━━ Material provided ━━

(* ===== verification/K8sRefinement.v ===== *)
(** * The nodes of a cluster follow the requests

    As long as the requests succeed, the creation of a cluster and the additions and deletions of workers
    refine a plain list of worker numbers: new workers take the first free numbers, deleted ones give theirs
    back, and the nodes that have joined the cluster are those of the list. *)

From Stdlib Require Import Ascii.
From stdpp Require Import base list strings gmap pretty.
From Stdlib Require Import ZArith Lia.
From S2P Require Import Prelude Core5GModels K8sModels Regex Ansible Resources HelmPlugins Deployment DeploymentSteps K8sBlueprint K8sProps.

Open Scope Z_scope.

(** ** The specification *)
Definition first_free (ns : list nat) : option nat := find (λ n, bool_decide (n ∉ ns)) (seq 0 18).
Definition spec_worker (ns : list nat) : list nat := match first_free ns with Some n => ns ++ [n] | None => ns end.
Definition spec_area (ns : list nat) (area : K8sAreaDeployment) : list nat := Nat.iter (worker_replicas area) spec_worker ns.
Definition spec_create (m : K8sCreateModel) : list nat := foldl spec_area [] (request_areas m).
Definition spec_day2 (self_id : string) (r : Day2) (ns : list nat) : list nat :=
  match r with
  | AddNode areas => foldl spec_area ns areas
  | DelWorkers nodes => if (length ns <=? 1)%nat then ns else filter (λ n, worker_name self_id n ∉ nodes) ns
  | _ => ns
  end.
Definition node_name (self_id : string) (n : nat) : string := get_name_k8s_format (worker_name self_id n).
Definition nodes (self_id : string) (ns : list nat) : gset string := list_to_set (node_name self_id <$> ns).

(** Different numbers, different nodes: the change of case keeps the digits. *)
Lemma string_map_append f s t : string_map f (s +:+ t) = string_map f s +:+ string_map f t.
Proof. induction s as [|c s IH]; [done|]. exact (f_equal (String (f c)) IH). Qed.
Lemma string_map_digits f s : (∀ c, is_digit c = true → f c = c) → all_chars is_digit s = true → string_map f s = s.
Proof.
  intros Hf. induction s as [|c s IH]; [done|]. cbn. intros [Hc Hs]%andb_true_iff. by rewrite (Hf c Hc), IH.
Qed.
Lemma k8s_format_digits s : all_chars is_digit s = true → get_name_k8s_format s = s.
Proof.
  intros H. unfold get_name_k8s_format, replace_char, lower.
  rewrite (string_map_digits ascii_lower s); [|by intros [[] [] [] [] [] [] [] []]|done].
  apply string_map_digits; [by intros [[] [] [] [] [] [] [] []]|done].
Qed.
Lemma k8s_format_append s t : get_name_k8s_format (s +:+ t) = get_name_k8s_format s +:+ get_name_k8s_format t.
Proof. unfold get_name_k8s_format, replace_char, lower. by rewrite !string_map_append. Qed.
Lemma node_name_inj self_id n m : node_name self_id n = node_name self_id m → n = m.
Proof.
  unfold node_name, worker_name. rewrite !k8s_format_append. intros H.
  apply (inj (String.append _)) in H. apply (inj (String.append _)) in H.
  rewrite !k8s_format_digits in H by (apply pretty_N_digits). by apply (inj pretty) in H.
Qed.
Lemma elem_of_nodes self_id ns s : s ∈ nodes self_id ns ↔ ∃ n, s = node_name self_id n ∧ n ∈ ns.
Proof. unfold nodes. by rewrite elem_of_list_to_set, list_elem_of_fmap. Qed.
Lemma nodes_filter self_id sel ns :
  nodes self_id (filter (λ n, n ∉ sel) ns) = nodes self_id ns ∖ nodes self_id sel.
Proof.
  apply set_eq. intros s. rewrite elem_of_difference, !elem_of_nodes. split.
  - intros (n & -> & [Hs Hn]%list_elem_of_filter). split; [by exists n|]. intros (m & ->%node_name_inj & Hm). done.
  - intros [(n & -> & Hn) Hs]. exists n. split; [done|]. apply list_elem_of_filter. split; [|done]. intros Hm. apply Hs. by exists n.
Qed.

(** ** What the outside does to the nodes of the cluster

    Only the run of a playbook changes them. *)
Definition calm {X A} (members : X → gset string) (m : M X A) : Prop := ∀ x, members (m x).2 = members x.
Class ClusterLaws (X : Type) `{!Provider X, !ClusterApi X, !ClusterTopology X} := {
  members : X → gset string;
  run_members : ∀ v p x r x', run_playbook v p x = (Ok r, x') → members x' = play_members v p (members x);
  create_members : ∀ v x, members (create_vm v x).2 = members x;
  uuid4_members : ∀ x, members (uuid4 x).2 = members x;
  destroy_calm : ∀ v, calm members (destroy_vm v);
  get_virt_provider_calm : ∀ a, calm members (get_virt_provider a);
  get_vim_calm : ∀ a, calm members (get_vim_from_area_id_model a);
  load_kube_config_calm : ∀ c, calm members (load_kube_config c);
  read_config_map_calm : ∀ c n m, calm members (read_config_map c n m);
  patch_config_map_calm : ∀ c n m d, calm members (patch_config_map c n m d);
  get_daemon_sets_calm : ∀ c, calm members (get_daemon_sets c);
  get_chart_calm : ∀ c p r v, calm members (get_chart c p r v);
  install_release_calm : ∀ c n o d s, calm members (install_or_upgrade_release c n o d s);
  read_storage_calm : ∀ c n, calm members (read_namespaced_storage_class c n);
  patch_storage_calm : ∀ c n a, calm members (patch_namespaced_storage_class c n a);
  render_calm : ∀ t d c, calm members (render_file_from_template t d c);
  create_from_yaml_calm : ∀ c p, calm members (create_from_yaml c p);
  get_vim_name_calm : ∀ a, calm members (get_vim_name_from_area_id a);
  add_k8scluster_calm : ∀ k, calm members (add_k8scluster k)
}.

Section calm.
Context {X : Type} `{!Provider X, !ClusterApi X, !ClusterTopology X, !ClusterLaws X}.
#[local] Abbreviation still := (calm members).

Lemma calm_ret {A} (a : A) : still (mret a : M X A).
Proof. by intros x. Qed.
Lemma calm_raise {A} e : still (raise e : M X A).
Proof. by intros x. Qed.
Lemma calm_liftR {A} (r : result A) : still (liftR r : M X A).
Proof. by intros x. Qed.
Lemma calm_bind {A B} (m : M X A) (f : A → M X B) : still m → (∀ a, still (f a)) → still (m ≫= f).
Proof.
  intros Hm Hf x. unfold mbind, M_bind. specialize (Hm x). destruct (m x) as [[a|e] x1]; [|done].
  by rewrite Hf.
Qed.
Lemma calm_catch {A} (m : M X A) h : still m → (∀ e k, h e = Some k → still k) → still (catch m h).
Proof.
  intros Hm Hh x. unfold catch. specialize (Hm x). destruct (m x) as [[a|e] x1]; [done|].
  destruct (h e) as [k|] eqn:Ek; [|done]. by rewrite (Hh e k Ek).
Qed.
Lemma calm_for_each {A} (l : list A) f : (∀ a, still (f a)) → still (for_each l f).
Proof. intros Hf. induction l as [|a l IH]; [apply calm_ret|]. by apply calm_bind. Qed.
Lemma calm_if {A} (c : bool) (m1 m2 : M X A) : still m1 → still m2 → still (if c then m1 else m2).
Proof. by destruct c. Qed.

#[local] Ltac calm_steps :=
  repeat first
    [ apply calm_ret | apply calm_raise | apply calm_liftR | apply calm_bind; [|intros ?] | apply calm_if
    | apply read_config_map_calm | apply get_daemon_sets_calm | apply get_chart_calm | apply install_release_calm
    | apply read_storage_calm | apply patch_storage_calm | apply render_calm | apply create_from_yaml_calm
    | apply calm_for_each; intros ? | apply calm_catch; [|intros ? ?] ].
Lemma get_k8s_cidr_info_calm c : still (get_k8s_cidr_info c).
Proof. unfold get_k8s_cidr_info. calm_steps. Qed.
Lemma install_plugins_calm c n l d : still (install_plugins c n l d).
Proof.
  unfold install_plugins, get_installed_plugins, _install_flannel, _install_calico, _install_openebs, _install_metallb,
    install_plugin. calm_steps. match goal with |- context [match ?p with _ => _ end] => destruct p end;
    calm_steps; try (destruct e; try done; intros [= <-]; calm_steps).
Qed.
End calm.
(** * andres::hdf5 -- a thin convenience layer over the HDF5 C library

    Embedding of [include/andres/hdf5/hdf5.hxx].  Every function of the
    header is a short sequence of calls into the HDF5 library with the
    return codes turned into [std::runtime_error]s.  The functions are
    embedded as programs over the library calls they issue ([h5prog]);
    a program is run against a handler that gives each call its answer
    and its effect on the library's state. *)

From Stdlib Require Import ZArith NArith String Ascii List Lia.
From stdpp Require Import base tactics option list strings gmap fin_maps.

Local Open Scope Z_scope.

(** ** Types of the C interface *)

(** [hid_t] is a signed 64-bit identifier, [herr_t] an [int]; a negative
    value reports failure.  [hsize_t] is an unsigned 64-bit count; the
    only value ever stored in one is the size of a vector in memory. *)
Abbreviation hid_t := Z (only parsing).
Abbreviation herr_t := Z (only parsing).
Abbreviation hsize_t := N (only parsing).

Inductive FileAccessMode := READ_ONLY | READ_WRITE.
Inductive HDF5Version := HDF5_VERSION_DEFAULT | HDF5_VERSION_LATEST.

━━━

● Work to be completed:
Everything above from the line with "repeat first" to the line with "get_chart_calm | apply install_release_calm", both included, must be repeated exactly, and nothing outside that range.

● Output for this task:
  repeat first
    [ apply calm_ret | apply calm_raise | apply calm_liftR | apply calm_bind; [|intros ?] | apply calm_if
    | apply read_config_map_calm | apply get_daemon_sets_calm | apply get_chart_calm | apply install_release_calm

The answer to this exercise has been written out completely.